** DIRECTIONS **
Could you return every record below without changing a word?

[Stored data entries]
────────────────────

Lemma dedup_results_frame (results : list Result) (st : State) :
  merge_frame st (fst (dedup_results results st)).
Proof.
  unfold dedup_results. generalize (@nil Result). revert st.
  induction results as [|r rs IH]; intros st nd; cbn [foldl].
  - apply merge_frame_refl.
  - pose proof (dedup_result_frame st nd r) as Hr.
    destruct (dedup_result (st, nd) r) as [st1 nd1].
    eapply merge_frame_trans; [exact Hr|]. apply IH.
Qed.


Lemma log_lines_eq (lines : list string) :
  ∀ st, foldl (λ acc line, logger_error line acc) st lines
        = set_log_errors (log_errors st ++ lines) st.
Proof.
  induction lines as [|line lines IH]; intros st; simpl.
  - destruct st. unfold set_log_errors. simpl. now rewrite app_nil_r.
  - rewrite IH. unfold logger_error, set_log_errors. simpl.
    now rewrite <- app_assoc.
Qed.









(** ** What a flush does *)

Lemma length_filter_done (done : gset string) (l : list string) :
  Z.of_nat (length l) - Z.of_nat (length (filter (λ f, f ∉ done) l))
  = Z.of_nat (length (filter (λ f, f ∈ done) l)).
Proof.
  induction l as [|f l IH]; [reflexivity|].
  destruct (decide (f ∈ done)) as [Hin | Hout].
  - rewrite (filter_cons_True (λ f, f ∈ done)) by exact Hin.
    rewrite (filter_cons_False (λ f, f ∉ done)) by tauto.
    simpl length. lia.
  - rewrite (filter_cons_False (λ f, f ∈ done)) by exact Hout.
    rewrite (filter_cons_True (λ f, f ∉ done)) by exact Hout.
    simpl length. lia.
Qed.

Lemma flush_jobstack_effect (st : State) :
  running (sess st) = true →
  jobstack (sess st) ≠ [] →
  let fresh := filter (λ f, f ∉ files_done (sess st)) (jobstack (sess st)) in
  let dups := filter (λ f, f ∈ files_done (sess st)) (jobstack (sess st)) in
  next_batch_id (sess (flush_jobstack st)) = next_batch_id (sess st) + 1
  ∧ reads_queued (sess (flush_jobstack st))
    = reads_queued (sess st) - Z.of_nat (length dups)
  ∧ reads_found (sess (flush_jobstack st))
    = reads_found (sess st) - Z.of_nat (length dups)
  ∧ duplicates_canceled (flush_jobstack st)
    = duplicates_canceled st + Z.of_nat (length dups)
  ∧ jobstack (sess (flush_jobstack st)) = []
  ∧ dispatched (flush_jobstack st)
    = dispatched st ++ (if bool_decide (fresh = []) then []
                        else [(next_batch_id (sess st), fresh)]).
Proof.
  intros Hrun Hjob fresh dups. unfold flush_jobstack.
  rewrite Hrun, (bool_decide_eq_false_2 _ Hjob). simpl.
  fold fresh. rewrite (length_filter_done (files_done (sess st))). fold dups.
  unfold dispatched, create_task.
  destruct (bool_decide (fresh = [])); case_bool_decide; simpl;
    rewrite ?batches_snoc, ?app_nil_r; simpl; repeat split; try reflexivity; lia.
Qed.

(** ** Counters *)

(** C1, amended: in every reachable state [reads_queued] is
    [reads_found - reads_processed].  The cancelled duplicates are already
    taken out of [reads_found], which is the number of [queue_processing]
    calls minus the occurrences cancelled at flush and at merge time. *)
Theorem C1_counter_equation (config : Config) (topdir : string) (forcedflush : Z)
    (st : State) :
  reachable config topdir forcedflush st →
  reads_queued (sess st) = reads_found (sess st) - reads_processed (sess st)
  ∧ reads_found (sess st) = discovered st - duplicates_canceled st
  ∧ reads_queued (sess st)
    = discovered st - reads_processed (sess st) - duplicates_canceled st.
Proof.
  intros Hreach. apply reachable_Inv in Hreach. inv_fields Hreach.
  repeat split; lia.
Qed.

Lemma C1_counter_equation_witness :
  let st := run_events Ex.live_config Ex.topdir Ex.forcedflush Ex.watch_then_scan
              (run_start Ex.live_config) in
  reachable Ex.live_config Ex.topdir Ex.forcedflush st
  ∧ reads_queued (sess st) = reads_found (sess st) - reads_processed (sess st).
Proof.
  intros st.
  assert (Hreach : reachable Ex.live_config Ex.topdir Ex.forcedflush st)
    by (exists Ex.watch_then_scan; reflexivity).
  exact (conj Hreach
           (proj1 (C1_counter_equation Ex.live_config Ex.topdir Ex.forcedflush st Hreach))).
Defined.

(** C1 as stated fails once a duplicate was cancelled: [a.fast5] is
    processed from the watch, found again by the scan and cancelled at
    flush time.  All batches have settled, the counters are 0 queued,
    1 found, 1 processed, 1 cancelled, and 0 is not 1 - 1 - 1. *)
Lemma C1_duplicates_subtracted_twice :
  let st := run_events Ex.live_config Ex.topdir Ex.forcedflush Ex.watch_then_scan
              (run_start Ex.live_config) in
  reachable Ex.live_config Ex.topdir Ex.forcedflush st
  ∧ all_settled st
  ∧ reads_queued (sess st) = 0
  ∧ reads_found (sess st) = 1
  ∧ reads_processed (sess st) = 1
  ∧ duplicates_canceled st = 1
  ∧ reads_queued (sess st)
    ≠ reads_found (sess st) - reads_processed (sess st) - duplicates_canceled st.
Proof.
  intros st.
  split; [exists Ex.watch_then_scan; reflexivity|].
  split; [vm_compute; repeat constructor|].
  assert (Hq : reads_queued (sess st) = 0) by (vm_compute; reflexivity).
  assert (Hf : reads_found (sess st) = 1) by (vm_compute; reflexivity).
  assert (Hp : reads_processed (sess st) = 1) by (vm_compute; reflexivity).
  assert (Hd : duplicates_canceled st = 1) by (vm_compute; reflexivity).
  repeat (split; [assumption|]). rewrite Hq, Hf, Hp, Hd. discriminate.
Qed.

────────────────────

** EXPECTED ANSWER **
Lemma dedup_results_frame (results : list Result) (st : State) :
  merge_frame st (fst (dedup_results results st)).
Proof.
  unfold dedup_results. generalize (@nil Result). revert st.
  induction results as [|r rs IH]; intros st nd; cbn [foldl].
  - apply merge_frame_refl.
  - pose proof (dedup_result_frame st nd r) as Hr.
    destruct (dedup_result (st, nd) r) as [st1 nd1].
    eapply merge_frame_trans; [exact Hr|]. apply IH.
Qed.


Lemma log_lines_eq (lines : list string) :
  ∀ st, foldl (λ acc line, logger_error line acc) st lines
        = set_log_errors (log_errors st ++ lines) st.
Proof.
  induction lines as [|line lines IH]; intros st; simpl.
  - destruct st. unfold set_log_errors. simpl. now rewrite app_nil_r.
  - rewrite IH. unfold logger_error, set_log_errors. simpl.
    now rewrite <- app_assoc.
Qed.









(** ** What a flush does *)

Lemma length_filter_done (done : gset string) (l : list string) :
  Z.of_nat (length l) - Z.of_nat (length (filter (λ f, f ∉ done) l))
  = Z.of_nat (length (filter (λ f, f ∈ done) l)).
Proof.
  induction l as [|f l IH]; [reflexivity|].
  destruct (decide (f ∈ done)) as [Hin | Hout].
  - rewrite (filter_cons_True (λ f, f ∈ done)) by exact Hin.
    rewrite (filter_cons_False (λ f, f ∉ done)) by tauto.
    simpl length. lia.
  - rewrite (filter_cons_False (λ f, f ∈ done)) by exact Hout.
    rewrite (filter_cons_True (λ f, f ∉ done)) by exact Hout.
    simpl length. lia.
Qed.

Lemma flush_jobstack_effect (st : State) :
  running (sess st) = true →
  jobstack (sess st) ≠ [] →
  let fresh := filter (λ f, f ∉ files_done (sess st)) (jobstack (sess st)) in
  let dups := filter (λ f, f ∈ files_done (sess st)) (jobstack (sess st)) in
  next_batch_id (sess (flush_jobstack st)) = next_batch_id (sess st) + 1
  ∧ reads_queued (sess (flush_jobstack st))
    = reads_queued (sess st) - Z.of_nat (length dups)
  ∧ reads_found (sess (flush_jobstack st))
    = reads_found (sess st) - Z.of_nat (length dups)
  ∧ duplicates_canceled (flush_jobstack st)
    = duplicates_canceled st + Z.of_nat (length dups)
  ∧ jobstack (sess (flush_jobstack st)) = []
  ∧ dispatched (flush_jobstack st)
    = dispatched st ++ (if bool_decide (fresh = []) then []
                        else [(next_batch_id (sess st), fresh)]).
Proof.
  intros Hrun Hjob fresh dups. unfold flush_jobstack.
  rewrite Hrun, (bool_decide_eq_false_2 _ Hjob). simpl.
  fold fresh. rewrite (length_filter_done (files_done (sess st))). fold dups.
  unfold dispatched, create_task.
  destruct (bool_decide (fresh = [])); case_bool_decide; simpl;
    rewrite ?batches_snoc, ?app_nil_r; simpl; repeat split; try reflexivity; lia.
Qed.

(** ** Counters *)

(** C1, amended: in every reachable state [reads_queued] is
    [reads_found - reads_processed].  The cancelled duplicates are already
    taken out of [reads_found], which is the number of [queue_processing]
    calls minus the occurrences cancelled at flush and at merge time. *)
Theorem C1_counter_equation (config : Config) (topdir : string) (forcedflush : Z)
    (st : State) :
  reachable config topdir forcedflush st →
  reads_queued (sess st) = reads_found (sess st) - reads_processed (sess st)
  ∧ reads_found (sess st) = discovered st - duplicates_canceled st
  ∧ reads_queued (sess st)
    = discovered st - reads_processed (sess st) - duplicates_canceled st.
Proof.
  intros Hreach. apply reachable_Inv in Hreach. inv_fields Hreach.
  repeat split; lia.
Qed.

Lemma C1_counter_equation_witness :
  let st := run_events Ex.live_config Ex.topdir Ex.forcedflush Ex.watch_then_scan
              (run_start Ex.live_config) in
  reachable Ex.live_config Ex.topdir Ex.forcedflush st
  ∧ reads_queued (sess st) = reads_found (sess st) - reads_processed (sess st).
Proof.
  intros st.
  assert (Hreach : reachable Ex.live_config Ex.topdir Ex.forcedflush st)
    by (exists Ex.watch_then_scan; reflexivity).
  exact (conj Hreach
           (proj1 (C1_counter_equation Ex.live_config Ex.topdir Ex.forcedflush st Hreach))).
Defined.

(** C1 as stated fails once a duplicate was cancelled: [a.fast5] is
    processed from the watch, found again by the scan and cancelled at
    flush time.  All batches have settled, the counters are 0 queued,
    1 found, 1 processed, 1 cancelled, and 0 is not 1 - 1 - 1. *)
Lemma C1_duplicates_subtracted_twice :
  let st := run_events Ex.live_config Ex.topdir Ex.forcedflush Ex.watch_then_scan
              (run_start Ex.live_config) in
  reachable Ex.live_config Ex.topdir Ex.forcedflush st
  ∧ all_settled st
  ∧ reads_queued (sess st) = 0
  ∧ reads_found (sess st) = 1
  ∧ reads_processed (sess st) = 1
  ∧ duplicates_canceled st = 1
  ∧ reads_queued (sess st)
    ≠ reads_found (sess st) - reads_processed (sess st) - duplicates_canceled st.
Proof.
  intros st.
  split; [exists Ex.watch_then_scan; reflexivity|].
  split; [vm_compute; repeat constructor|].
  assert (Hq : reads_queued (sess st) = 0) by (vm_compute; reflexivity).
  assert (Hf : reads_found (sess st) = 1) by (vm_compute; reflexivity).
  assert (Hp : reads_processed (sess st) = 1) by (vm_compute; reflexivity).
  assert (Hd : duplicates_canceled st = 1) by (vm_compute; reflexivity).
  repeat (split; [assumption|]). rewrite Hq, Hf, Hp, Hd. discriminate.
Qed.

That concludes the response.